The development of high-pressure in-situ capabilities for catalyst characterization at the Stanford Synchrotron Radiation Lightsource has been used to gain insight into the structure-activity relationship of silica-supported MoO₃-promoted Rh catalysts for syngas conversion to higher alcohols. Rh shows promise to convert syngas (H₂ and CO) into higher oxygenates but catalytic performance is hindered due to competing side reactions. The addition of promotors has been shown to alter the activity and/or selectivity to higher oxygenates with little understanding as to what is the structure of the promoted catalyst or why the promotor changes catalytic performance.

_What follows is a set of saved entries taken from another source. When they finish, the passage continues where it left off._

(** X8.  With consistent bookkeeping (every player the game knows has both
    ghosts and is a live object) and buffered snapshots whose bullets were
    all fired by players the game knows, the interpolation pass returns: no
    access in it can hit [undefined].  When neither prediction nor the
    naive approach is on, the local player must also be set and known to
    the game.  The pass leaves the bookkeeping consistent and the closure
    variables as they were. *)
Theorem X8_pass_returns_on_consistent_bookkeeping
    (options : Options) (interpolation : float) (s : ClientGame) :
  roster s ->
  (forall snapshot, snapshot ∈ serverUpdates s ->
     shooters_known s (snap_bullets snapshot)) ->
  (opt_clientPrediction options = true \/ naiveApproach options = true \/
   exists pl, local_player s = Some pl /\
              is_Some (game_players s !! player_id pl)) ->
  exists s',
    processNetworkUpdates options interpolation s = Returned tt s' /\
    roster s' /\ closure_vars s' = closure_vars s.
Proof.
  intros Hroster Hknown Hlocal.
  destruct (processNetworkUpdates_returns options interpolation s
            Hroster Hknown Hlocal) as [s' Hrun].
  exists s'. split; [done|]. split.
  - apply (roster_of_view s); [|done].
    pose proof (processNetworkUpdates_roster_view options interpolation s) as H.
    by rewrite Hrun in H.
  - pose proof (processNetworkUpdates_closure_vars options interpolation s) as H.
    by rewrite Hrun in H.
Qed.

Lemma X8_witness :
  exists s',
    processNetworkUpdates (delayed 750) 1 (buffered 750 at_10 at_11 arena)
      = Returned tt s' /\
    roster s' /\
    closure_vars s' = closure_vars (buffered 750 at_10 at_11 arena).
Proof.
  apply (X8_pass_returns_on_consistent_bookkeeping (delayed 750) 1
           (buffered 750 at_10 at_11 arena)).
  - apply roster_check. vm_compute. reflexivity.
  - intros snapshot Hin. unfold shooters_known.
    change (serverUpdates (buffered 750 at_10 at_11 arena)) with [at_10; at_11] in Hin.
    apply elem_of_cons in Hin as [->|Hin]; [constructor|].
    apply elem_of_cons in Hin as [->|Hin]; [|by apply elem_of_nil in Hin].
    constructor; [|constructor]. by eexists.
  - by left.
Defined.

Lemma addPlayer_roster r s : roster s -> roster (final (addPlayer r s)).
Proof.
  intros (H1 & H2 & H3). destruct (heap s !! r) as [pl|] eqn:Hpl.
  - rewrite (addPlayer_allocated s r pl Hpl). unfold roster. simpl.
    rewrite !dom_insert_L, H1, H2. split; [done|]. split; [done|].
    intros id r' Hl. destruct (decide (id = player_id pl)) as [->|Hne].
    + rewrite lookup_insert_eq in Hl. injection Hl as <-. by apply elem_of_dom.
    + rewrite lookup_insert_ne in Hl by done. by apply (H3 id).
  - unfold addPlayer, bind, deref. by rewrite Hpl.
Qed.

Lemma removePlayer_roster id s : roster s -> roster (final (removePlayer id s)).
Proof.
  intros (H1 & H2 & H3). unfold roster. simpl.
  rewrite !dom_delete_L, H1, H2. split; [done|]. split; [done|].
  intros id' r Hl. apply lookup_delete_Some in Hl as [_ Hl]. by apply (H3 id').
Qed.

(** X9.  The bookkeeping is consistent in every state the client can
    reach: from a new client, whatever players are added, removed or
    cleared, whatever snapshots arrive, inputs are polled and frames are
    drawn, and whichever of these calls throw, the ids with a server ghost,
    the ids with a local ghost and the ids the game knows are the same, and
    every player the game knows is a live object.  The simulation step is
    assumed to keep the shape of the bookkeeping. *)
Theorem X9_bookkeeping_stays_consistent
    (options : Options) (Number_toString : float -> string)
    (game_update : float -> M unit) (store : gmap nat Player) (time : float)
    (ops : list Op) :
  (forall delta, preserves roster_view (game_update delta)) ->
  roster (run_ops options Number_toString game_update ops (create store time)).
Proof.
  intros Hgame.
  assert (Hstart : roster (create store time)).
  { unfold roster. simpl. by rewrite !dom_empty_L. }
  revert Hstart. generalize (create store time).
  induction ops as [|op ops IH]; intros s Hs; [done|].
  simpl. apply IH. destruct op; simpl.
  - by apply addPlayer_roster.
  - by apply removePlayer_roster.
  - unfold roster. simpl. by rewrite !dom_empty_L.
  - done.
  - done.
  - eapply roster_of_view; [apply updateInput_roster_view|done].
  - eapply roster_of_view; [by apply onServerUpdate_roster_view|done].
  - eapply roster_of_view; [apply processNetworkUpdates_roster_view|done].
Qed.

Lemma X9_witness :
  roster (run_ops plain_options prints_12_345 no_simulation
            [AddPlayer 0; AddPlayer 1; SetLocalPlayer (Some 0%nat);
             Receive (ack (Some 4)); RemovePlayer "p2"; DrawPass 1;
             AddPlayer 7; ClearPlayers; Receive (ack None)]
            (create (<[0%nat := me]> (<[1%nat := p2]> ∅)) 1.5%float)).
Proof.
  apply (X9_bookkeeping_stays_consistent plain_options prints_12_345 no_simulation).
  intros delta s. reflexivity.
Defined.

(** ** More on reconciliation *)

Lemma scan_inputs_miss (l : list InputFrame) seq k :
  scan_inputs l seq k = -1 -> 0 <= k -> Forall (fun f => frame_seq f <> seq) l.
Proof.
  revert k. induction l as [|f l IH]; intros k Hscan Hk; [constructor|].
  simpl in Hscan. destruct (Z.eqb_spec (frame_seq f) seq) as [_|Hne]; [lia|].
  constructor; [done|]. apply (IH (k + 1)); [done|lia].
Qed.

(** X10.  When the acknowledged sequence number is not among the pending
    inputs, nothing is discarded and the local player is not moved: the
    only effect of [clientPrediction] is to put the local player's server
    ghost at the position the snapshot reports. *)
Theorem X10_unmatched_ack_moves_only_the_ghost
    (s : ClientGame) (latest : Snapshot) (seq : Z) (r : nat) (pl : Player)
    (g : Ghost) :
  last (serverUpdates s) = Some latest ->
  own_lastInputSeq (snap_ownPlayer latest) = Some seq ->
  seq <> 0 ->
  localPlayer s = Some r ->
  heap s !! r = Some pl ->
  serverGhosts s !! player_id pl = Some g ->
  Forall (fun f => frame_seq f <> seq) (player_inputs pl) ->
  exists s',
    clientPrediction s = Returned tt s' /\
    heap s' = heap s /\
    serverGhosts s'
      = <[player_id pl := Ghost_setPosition (own_position (snap_ownPlayer latest)) g]>
          (serverGhosts s) /\
    localGhosts s' = localGhosts s /\
    closure_vars s' = closure_vars s /\
    replay_view s' = replay_view s.
Proof.
  intros Hlast Hseq Hnz Hlp Hpl Hg Habsent.
  eexists. split.
  - apply (clientPrediction_unmatched s latest seq r pl g); try done.
    by apply scan_inputs_absent.
  - done.
Qed.

Lemma X10_witness :
  exists s',
    clientPrediction (session (Some 9)) = Returned tt s' /\
    heap s' = heap (session (Some 9)) /\
    serverGhosts s'
      = <["me" := mkGhost (mkPosition 7 9) 16 16]> (serverGhosts (session (Some 9))) /\
    localGhosts s' = localGhosts (session (Some 9)) /\
    closure_vars s' = closure_vars (session (Some 9)) /\
    replay_view s' = replay_view (session (Some 9)).
Proof.
  apply (X10_unmatched_ack_moves_only_the_ghost (session (Some 9)) (ack (Some 9))
           9 0%nat me (mkGhost (mkPosition 0 0) 16 16)); try reflexivity.
  - lia.
  - unfold me. simpl. repeat constructor; simpl; lia.
Defined.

Atomic layer deposition was used to selectively deposit MoO₃ onto silica-supported Rh nanoparticles to understand the role of the promotor in altering catalyst performance. X-ray absorption near edge structure (XANES) and extended X-ray absorption fine structure (EXAFS) at the Rh and Mo K-edges were collected on the catalyst under i) as prepared conditions, ii) during reduction in H₂ at 250°C, and iii) under reaction conditions (250°C, 20 bar, flow of 2:1 H₂:CO). The as prepared catalyst was characterized as a MoO₃ over layer on Rh₂O₃ particles. TPR XANES showed that the Mo in the presence of Rh was able to reduce at lower temperatures than conventional MoO₃-only catalysts. The reduced catalyst was characterized as Mo substituted into the surface of the fcc lattice of the Rh nanoparticle. Under reaction conditions the Mo XAFS changed to a slightly oxidized Mo species, still in the fcc lattice, while the Rh stayed constant indicating that the Mo was on the Rh particle surface. DFT modeling complemented the XAS results showing that a Mo-OH species can be substituted into the Rh surface, and its presence should stabilize oxygen containing intermediates shifting selectivity from hydrocarbons to methanol and longer carbon chain oxygenates.